Frida Escobedo, London architecture, Serpentine Pavilion 2018

Mexican architect Frida Escobedo to design the Serpentine Pavilion 2018

Mexican architect Frida Escobedo has been chosen to design the 2018 Serpentine Pavilion, a prestigious annual commission by London-based Serpentine Galleries.

Known for her impactful work in public spaces, Escobedo, 38,  has become the youngest and the 18th architect to design the pavilion. She has also earned the distinction of being the first solo female architect to have taken on the project since its inauguration in 2000 by the late celebrated architect Zaha Hadid.

Her design features an enclosed courtyard created by two rectangular blocks positioned at an angle, and activates an interplay of light and water. This references celosia – part of vernacular Mexican architecture, which features permeable walls, but executed using British-sourced materials and also paying a nod to its London surroundings. The perforated surface will allow cross ventilation, while the underside of the curved, mirrored panels will reflect varied effects of the structure and the pool underneath. The changing position of the sun will create different effects. The pavilion will be designed as a timepiece – the courtyard aligns with the north-south axis, a reference to the Prime Meridian located in Greenwich.
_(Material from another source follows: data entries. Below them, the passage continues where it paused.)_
(* ===== verification/SquashFiles.v ===== *)
(** * What a squashfs image means, and the contents of its files

    The specification of the writer: a file system is a map from paths to nodes, the
    calls of the API change it ([spec_op]), and an image is read by following the format
    from the superblock ([stat]).  The second half is the first step of the proof that
    the two agree: what the [Create*] methods and [FileWrite] leave in the writer. *)
From S2P Require Import Prelude GoSort SquashFormat SquashMeta SquashDir SquashWriter.
From stdpp Require Import sorting.
#[local] Open Scope Z_scope.

(** ** File systems *)

Inductive node_body : Type :=
| NFile (data : list Z)
| NDir
| NSymlink (target : list Z)
| NDevice (block : bool) (major minor : Z)
| NIpc (socket : bool)
| NLink (target : list Z).

Record node := mkNode { n_attrs : Attrs; n_body : node_body }.

Abbreviation filesystem := (gmap (list Z) node).

(** The calls of the API. *)
Inductive op : Type :=
| OpFile (attrs : Attrs)
| OpWrite (file data : list Z)
| OpDir (attrs : Attrs)
| OpSymlink (attrs : Attrs) (target : list Z)
| OpHardlink (link target : list Z)
| OpDevice (block : bool) (attrs : Attrs) (major minor : Z)
| OpIpc (socket : bool) (attrs : Attrs).

Definition append_data (data : list Z) (n : node) : node :=
  match n_body n with NFile d => mkNode (n_attrs n) (NFile (d ++ data)) | _ => n end.

Definition spec_op (o : op) (fs : filesystem) : filesystem :=
  match o with
  | OpFile a => <[a_Path a := mkNode a (NFile [])]> fs
  | OpWrite file data => alter (append_data data) file fs
  | OpDir a => <[a_Path a := mkNode a NDir]> fs
  | OpSymlink a target => <[a_Path a := mkNode a (NSymlink target)]> fs
  | OpHardlink link target => <[link := mkNode no_attrs (NLink target)]> fs
  | OpDevice block a major minor => <[a_Path a := mkNode a (NDevice block major minor)]> fs
  | OpIpc socket a => <[a_Path a := mkNode a (NIpc socket)]> fs
  end.

Definition run_op `{Compressor} {F : Type} `{WriteSeeker F} (o : op) : io (Writer F) unit :=
  match o with
  | OpFile a => io* _ := CreateFile a in io_ret tt
  | OpWrite file data => io* _ := FileWrite file data in io_ret tt
  | OpDir a => CreateDir a
  | OpSymlink a target => CreateSymlink a target
  | OpHardlink link target => CreateHardlink link target
  | OpDevice block a major minor =>
      (if block then CreateBlockDevice else CreateCharDevice) a major minor
  | OpIpc socket a => (if socket then CreateSocket else CreateFIFO) a
  end.

(** ** Images *)

(** What the reader sees at a path. *)
Inductive view_body : Type :=
| VFile (data : list Z)
| VDir (names : list (list Z))
| VSymlink (target : list Z)
| VDevice (block : bool) (major minor : Z)
| VIpc (socket : bool).

Record view := mkView {
  v_perm : Z;
  v_uid : Z;
  v_gid : Z;
  v_mtime : Z;
  v_body : view_body
}.

#[export] Instance view_body_eq_dec : EqDecision view_body.
Proof. solve_decision. Defined.
#[export] Instance view_eq_dec : EqDecision view.
Proof. solve_decision. Defined.

Section Reader.
Context `{Decompressor}.

(** Data blocks from the start of [s]; the size word has the length and the flag of a
    block that is stored raw.  A word of zero would be a hole, which the writer does not
    produce. *)
Fixpoint read_data (s : list Z) (words : list Z) : option (list Z * list Z) :=
  match words with
  | [] => Some ([], s)
  | w :: words =>
      if w =? 0 then None
      else
        '(d, s) ← get_bytes (Z.to_nat (Z.land w 0xffffff)) s;
        c ← (if Z.testbit w 24 then Some d else decompress d);
        '(rest, s) ← read_data s words;
        Some (c ++ rest, s)
  end.

Definition region (img : list Z) (a b : Z) : list Z := slice a (b - a) img.

Definition meta_at (table : list Z) (block off : Z) : option (list Z) :=
  s ← meta_stream (drop (Z.to_nat block) table);
  Some (drop (Z.to_nat off) s).

Context (img : list Z) (sb : superblock).

Definition read_inode (block off : Z) : option inode :=
  s ← meta_at (region img (sb_inodeTableStart sb) (sb_directoryTableStart sb)) block off;
  parse_inode (sb_blockSize sb) s.

(** The first ID block ends the directory table. *)
Definition read_dir (i : inode) : option (list dirEntry) :=
  match i_body i with
  | BDir start _ size off _ =>
      '(first, _) ← get 8 (drop (Z.to_nat (sb_idTableStart sb)) img);
      s ← meta_at (region img (sb_directoryTableStart sb) first) start off;
      '(bs, _) ← get_bytes (Z.to_nat size) s;
      parse_listing bs
  | _ => None
  end.

Definition read_id (idx : Z) : option Z :=
  '(start, _) ← get 8 (drop (Z.to_nat (sb_idTableStart sb + 8 * (idx / idsPerMetaBlock))) img);
  s ← meta_stream (region img start (sb_idTableStart sb));
  '(id, _) ← get 4 (drop (Z.to_nat (4 * (idx mod idsPerMetaBlock))) s);
  Some id.

(** The place of the inode at the end of a chain of names. *)
Fixpoint walk_path (block off : Z) (parts : list (list Z)) : option (Z * Z) :=
  match parts with
  | [] => Some (block, off)
  | part :: parts =>
      i ← read_inode block off;
      l ← read_dir i;
      d ← List.find (λ d, bool_decide (d_name d = part)) l;
      walk_path (d_inodeBlockByte d) (d_inodeBlockOff d) parts
  end.

Definition read_body (i : inode) : option view_body :=
  match i_body i with
  | BFile start size words =>
      '(data, _) ← read_data (drop (Z.to_nat start) img) words;
      if zlen data =? size then Some (VFile data) else None
  | BDir _ _ _ _ _ => l ← read_dir i; Some (VDir (map d_name l))
  | BSymlink _ target => Some (VSymlink target)
  | BDevice block _ major minor => Some (VDevice block major minor)
  | BIpc socket _ => Some (VIpc socket)
  end.

Definition read_view (block off : Z) : option view :=
  i ← read_inode block off;
  uid ← read_id (i_uidIdx i);
  gid ← read_id (i_gidIdx i);
  body ← read_body i;
  Some (mkView (i_perm i) uid gid (i_mtime i) body).
End Reader.

(** What the image has at the path with components [parts]. *)
Definition stat `{Decompressor} (img : list Z) (parts : list (list Z)) : option view :=
  sb ← parse_superblock img;
  '(block, off) ← walk_path img sb (Z.shiftr (sb_rootInodeRef sb) 16)
                    (Z.land (sb_rootInodeRef sb) 0xffff) parts;
  read_view img sb block off.

(** What it should have: [fixed] is the modification time given for all entries. *)
Definition names_in (fs : filesystem) (d : list Z) : list (list Z) :=
  SliceStable string_less
    (map Base (filter (λ p, p ≠ root_path ∧ Dir p = d) (map_to_list fs).*1)).

Definition node_view (fixed : option Z) (fs : filesystem) (p : list Z) (n : node) : option view :=
  let a := n_attrs n in
  let mtime := default 0 (match fixed with Some _ => fixed | None => a_Mtime a end) in
  let as_ body := Some (mkView (Z.land (a_Mode a) 0xfff) (a_UID a) (a_GID a) mtime body) in
  match n_body n with
  | NFile data => as_ (VFile data)
  | NDir => as_ (VDir (names_in fs p))
  | NSymlink target => as_ (VSymlink target)
  | NDevice block major minor => as_ (VDevice block major minor)
  | NIpc socket => as_ (VIpc socket)
  | NLink _ => None
  end.

(** A hard link shows the file it names. *)
Definition fs_view (fixed : option Z) (fs : filesystem) (p : list Z) : option view :=
  n ← fs !! p;
  match n_body n with
  | NLink target => n' ← fs !! target; node_view fixed fs target n'
  | _ => node_view fixed fs p n
  end.

(** The root directory that [Close] adds. *)
Definition with_root (fixed : option Z) (fs : filesystem) : filesystem :=
  <[root_path := mkNode (mkAttrs [] 0x1ed 0 0 fixed) NDir]> fs.

(** ** Streaming a file *)

Section Streaming.
Context `{Decompressor} {F : Type} `{FileLaws F}.

Lemma read_data_app s words data rest t :
  read_data s words = Some (data, rest) → read_data (s ++ t) words = Some (data, rest ++ t).
Proof.
  revert s data. induction words as [|w words IH]; intros s data; cbn; [by intros [= <- <-]|].
  case_match; [done|]. unfold get_bytes.
  destruct (decide (_ ≤ length s)%nat) as [Hle|]; [|done]. cbn.
  rewrite decide_True by (rewrite length_app; lia). cbn.
  rewrite take_app_le, drop_app_le by done.
  destruct (if Z.testbit w 24 then _ else _); [|done]. cbn.
  destruct (read_data _ words) as [[d r]|] eqn:E; [|done]. cbn. intros [= <- <-].
  by rewrite (IH _ _ E).
Qed.

Lemma read_data_snoc s words d1 words' d2 r1 r2 :
  read_data s words = Some (d1, r1) → read_data r1 words' = Some (d2, r2) →
  read_data s (words ++ words') = Some (d1 ++ d2, r2).
Proof.
  revert s d1. induction words as [|w words IH]; intros s d1; cbn; [by intros [= <- <-]|].
  case_match; [done|]. destruct (get_bytes _ s) as [[d s']|]; [|done]. cbn.
  destruct (if Z.testbit w 24 then _ else _); [|done]. cbn.
  destruct (read_data s' words) as [[e r]|] eqn:E; [|done]. cbn. intros [= <- <-] Hr.
  rewrite (IH _ _ E Hr). cbn. by rewrite app_assoc.
Qed.

Definition add_words (words : list Z) (e : entry) : entry :=
  upd_file (e_fileBlockSizes e ++ words) (e_fileSize e) e.

Lemma add_words_nil e : add_words [] e = e.
Proof. unfold add_words. rewrite app_nil_r. by destruct e. Qed.

Lemma add_words_app l k e : add_words k (add_words l e) = add_words (l ++ k) e.
Proof. unfold add_words. cbn. by rewrite app_assoc. Qed.

(** The writer after [words] were added to the file [p]. *)
Definition streamed (p : list Z) (words buf : list Z) (out : F) (n : Z) (w : Writer F) : Writer F :=
  set_curFile (Some (mkFile p buf))
    (set_entries (alter (add_words words) p (w_entries w)) (set_out out (w_outPos w + n) w)).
Escobedo says: “My design for the Serpentine Pavilion 2018 is a meeting of material and historical inspirations inseparable from the city of London itself and an idea which has been central to our practice from the beginning: the expression of time in architecture through inventive use of everyday materials and simple forms. For the Serpentine Pavilion, we have added the materials of light and shadow, reflection and refraction, turning the building into a timepiece that charts the passage of the day.”

The pavilion will be open to the public from June 15 to October 7, 2018 in London’s Kensington Gardens, close to Hyde Park. It will host a cafe, as well as a series of art, architecture, music, film and dance events.